Electronic states and nature of bonding in the molecule MoC by all electron ab initio calculations

Abstract

In the present work all electron ab initio multiconfiguration self-consistent-field (CASSCF) and multireference configuration interaction (MRCI) calculations have been carried out to determine the low-lying electronic states of the molecule MoC. The relativistic corrections for the one electron Darwin contact term and the relativistic mass-velocity correction have been determined in perturbation calculations.
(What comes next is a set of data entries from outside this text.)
(** A buffer nobody waits for changes: it is locked, filled, marked dirty, unlocked. *)
Lemma own_spec s q i b b' : irep s q -> i_bufs s !! i = Some b -> (forall t a, i_thr s !! t <> Some (a, i)) -> irep (set_bufs (<[i := b']> (i_bufs s)) s) q.
Proof.
  intros Hr Hb Hfree. assert (Hi : i ∉ q) by (intros Hi; destruct (v_waited _ _ Hr i Hi) as (t & a & Hta); by apply (Hfree t a)).
  assert (Hoth : forall j, j <> i -> <[i := b']> (i_bufs s) !! j = i_bufs s !! j) by (intros j Hj; by apply list_lookup_insert_ne).
  destruct Hr as [H1 H2 H3 H4 H5 H6 H7 H8]. split; try done; cbn.
  - by apply qchain_insert.
  - intros j bj Hj. rewrite Hoth by (intros ->; done). by apply H4.
  - destruct q as [|j q]; [done|]. destruct H5 as (bj & Hbj & Hw). exists bj. by rewrite Hoth by (intros ->; set_solver).
  - intros t a j Hta. rewrite Hoth by (intros ->; by eapply Hfree). by eapply H7.
Qed.

(** ** Everything that can happen *)

Inductive istep (s : ide) : ide -> Prop :=
| I_rw pid i b s' : i_thr s !! pid = None -> i_bufs s !! i = Some b -> q_owner b = Some pid -> ~ finished b -> block_ok b ->
    q_dev b = 0 \/ i_disk1 s = true -> iderw pid i s = Ok tt s' -> istep s s'
| I_intr s' : interrupt s = Ok tt s' -> istep s s'
| I_run pid i s' : i_thr s !! pid = Some (false, i) -> iderw_wait pid i s = Ok tt s' -> istep s s'
| I_own i b b' : i_bufs s !! i = Some b -> (forall t a, i_thr s !! t <> Some (a, i)) -> istep s (set_bufs (<[i := b']> (i_bufs s)) s).

Lemma interrupt_idle s : irep s [] -> interrupt s = Ok tt s.
Proof.
  intros Hr. pose proof (v_drive _ _ Hr) as Hc. cbn in Hc. unfold interrupt, bind at 1, modify. replace (complete (i_drv s)) with (i_drv s) by (unfold complete; by rewrite Hc).
  unfold ideintr. rewrite gets_bind. cbn. rewrite (v_head _ _ Hr). cbn. by destruct s.
Qed.

Lemma istep_rep s s' q : istep s s' -> irep s q -> exists q', irep s' q'.
Proof.
  intros Hs Hr. destruct Hs as [pid i b s' H1 H2 H3 H4 H5 H6 E|s' E|pid i s' H1 E|i b b' H1 H2].
  - destruct (iderw_spec s q pid i b Hr H1 H2 H3 H4 H5 H6) as (s1 & E1 & Hr1 & _). rewrite E in E1. injection E1 as <-. by eexists.
  - destruct q as [|i q].
    + rewrite (interrupt_idle s Hr) in E. injection E as <-. by exists [].
    + destruct (interrupt_spec s i q Hr) as (s1 & E1 & Hr1 & _). rewrite E in E1. injection E1 as <-. by eexists.
  - destruct (wait_spec s q pid i false Hr H1) as (s1 & b & E1 & Hr1 & _). rewrite E in E1. injection E1 as <-. by eexists.
  - exists q. by eapply own_spec.
Qed.

(** The driver before the first request *)
Definition idle (s : ide) : Prop := i_queue s = None /\ i_thr s = ∅ /\ d_cmd (i_drv s) = None /\ healthy (d_status (i_drv s)).

Lemma idle_rep s : idle s -> irep s [].
Proof. intros (H1 & H2 & H3 & H4). split; try done; [apply NoDup_nil_2|intros i b Hi; by apply not_elem_of_nil in Hi|intros i Hi; by apply not_elem_of_nil in Hi|intros t a i; by rewrite H2]. Qed.

Lemma reach_rep s0 s : idle s0 -> rtc istep s0 s -> exists q, irep s q.
Proof.
  intros H0 Hs. assert (H : exists q, irep s0 q) by (exists []; by apply idle_rep). clear H0. induction Hs as [|s1 s2 s3 H12 _ IH]; [done|].
  destruct H as [q Hq]. apply IH. by eapply istep_rep.
Qed.

(** ** Many interrupts *)

Fixpoint interrupts (n : nat) : M ide unit := match n with O => ret tt | S n' => interrupt ;; interrupts n' end.

Lemma interrupts_spec n : forall s q, irep s q -> (n <= length q)%nat ->
  exists s', interrupts n s = Ok tt s' /\ irep s' (drop n q) /\ (d_disk (i_drv s'), i_bufs s') = foldl serve (d_disk (i_drv s), i_bufs s) (take n q) /\
    i_disk1 s' = i_disk1 s /\ (forall t a i, i_thr s !! t = Some (a, i) -> exists a', i_thr s' !! t = Some (a', i)).
Proof.
  induction n as [|n IH]; intros s q Hr Hn; [exists s; rewrite drop_0; do 4 (split; [done|]); by eauto|]. destruct q as [|i q]; [cbn in Hn; lia|].
  destruct (interrupt_spec s i q Hr) as (s1 & E1 & Hr1 & Hs1 & Ht1 & Hd1). destruct (IH s1 q Hr1 ltac:(cbn in Hn; lia)) as (s2 & E2 & Hr2 & Hs2 & Hd2 & Ht2).
  exists s2. cbn [interrupts]. rewrite (bind_run _ _ _ _ _ E1). split; [done|]. split; [done|]. split; [cbn; by rewrite <- Hs1|]. split; [congruence|].
  intros t a j Ht. apply (Ht2 t (wake i (a, j)).1 j). rewrite Ht1, lookup_fmap, Ht. cbn. f_equal. unfold wake. cbn. by destruct (decide (j = i)) as [->|].
Qed.

Lemma served s q pid i : irep s q -> i_thr s !! pid = Some (true, i) -> exists n s1 s2, interrupts n s = Ok tt s1 /\ iderw_wait pid i s1 = Ok tt s2 /\
  i_thr s2 !! pid = None /\ exists b, i_bufs s2 !! i = Some b /\ finished b.
Proof.
  intros Hr Ht. destruct (v_thr _ _ Hr pid true i Ht) as (_ & _ & _ & [Hi|[? _]]); [|done]. apply list_elem_of_lookup in Hi as [k Hk].
  pose proof (lookup_lt_Some _ _ _ Hk) as Hl. destruct (interrupts_spec (S k) s q Hr ltac:(lia)) as (s1 & E1 & Hr1 & _ & _ & Ht1).
  destruct (Ht1 pid true i Ht) as [a Ha]. assert (Hni : i ∉ drop (S k) q).
  { intros Hin. apply list_elem_of_lookup in Hin as [j Hj]. rewrite lookup_drop in Hj. pose proof (NoDup_lookup q _ _ _ (v_nodup _ _ Hr) Hj Hk). lia. }
  destruct (wait_spec s1 _ pid i a Hr1 Ha) as (s2 & b & E2 & _ & Hb & Hor & Hb2 & _). exists (S k), s1, s2. split; [done|]. split; [done|].
  destruct Hor as [[Hf ->]|[? _]]; [|done]. split; [apply lookup_delete_eq|]. exists b. by rewrite Hb2.
Qed.

(** ** One request at a time *)

(** A buffer of the block cache and its request *)
Definition same_buf (b : buf) (c : ibuf) : Prop :=
  b_flags b = q_flags c /\ b_dev b = q_dev c /\ b_blockno b = q_blockno c /\ b_data b = q_data c /\ q_owner c = if b_locked b then Some (b_lkpid b) else None.

Definition matches (x : bio) (s : ide) : Prop := disk x = d_disk (i_drv s) /\ Forall2 same_buf (bufs x) (i_bufs s).

Lemma same_has b c f : same_buf b c -> has_flag b f = has c f.
Proof. intros (H & _). unfold has_flag, has. by rewrite H. Qed.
The electronic ground state is predicted as ${}^3{\Sigma }^{-}.$ The spectroscopic constants for the ${}^3{\Sigma }^{-}$ electronic ground state and eight low-lying excited states have been derived by solving the Schrödinger equation for the nuclear motion numerically. Based on the results of the CASSCF calculations the ${}^3{\Sigma }^{-}$ ground state of MoC is separated from the excited states ${}^3\mathrm{\Delta ,}$ ${}^5{\Sigma }^{-},$ ${}^1\mathrm{\Gamma ,}$ ${}^1\mathrm{\Delta ,}$ ${}^5\mathrm{\Pi ,}$ ${}^1{\Sigma }^{+},$ and ${}^3\Pi$ by transition energies of 4500, 6178, 7207, 9312, 10 228, 11 639, and $\text{16\hspace{0.17em}864\hspace{0.17em}}{\mathrm{cm}}^{\mathrm{-1}},$ respectively. The transition energy between the ${}^3{\Sigma }^{-}$ ground state and the ${}^3\Pi$ state as derived in the MRCI calculations is $\text{15\hspace{0.17em}484\hspace{0.17em}}{\mathrm{cm}}^{\mathrm{-1}}.$ For the ${}^3{\Sigma }^{-}$ ground state the equilibrium distance has been determined as 1.688 Å, and the vibrational frequency as $\text{997\hspace{0.17em}}{\mathrm{cm}}^{\mathrm{-1}}.$ The chemical bond in the ${}^3{\Sigma }^{-}$ electronic ground state has triple bond character due to the formation of delocalized bonding π and σ orbitals. The chemical bond in the MoC molecule is polar with charge transfer from Mo to C, giving rise to a dipole moment of 6.15 D at 3.15 a.u. in the ${}^3{\Sigma }^{-}$ ground state.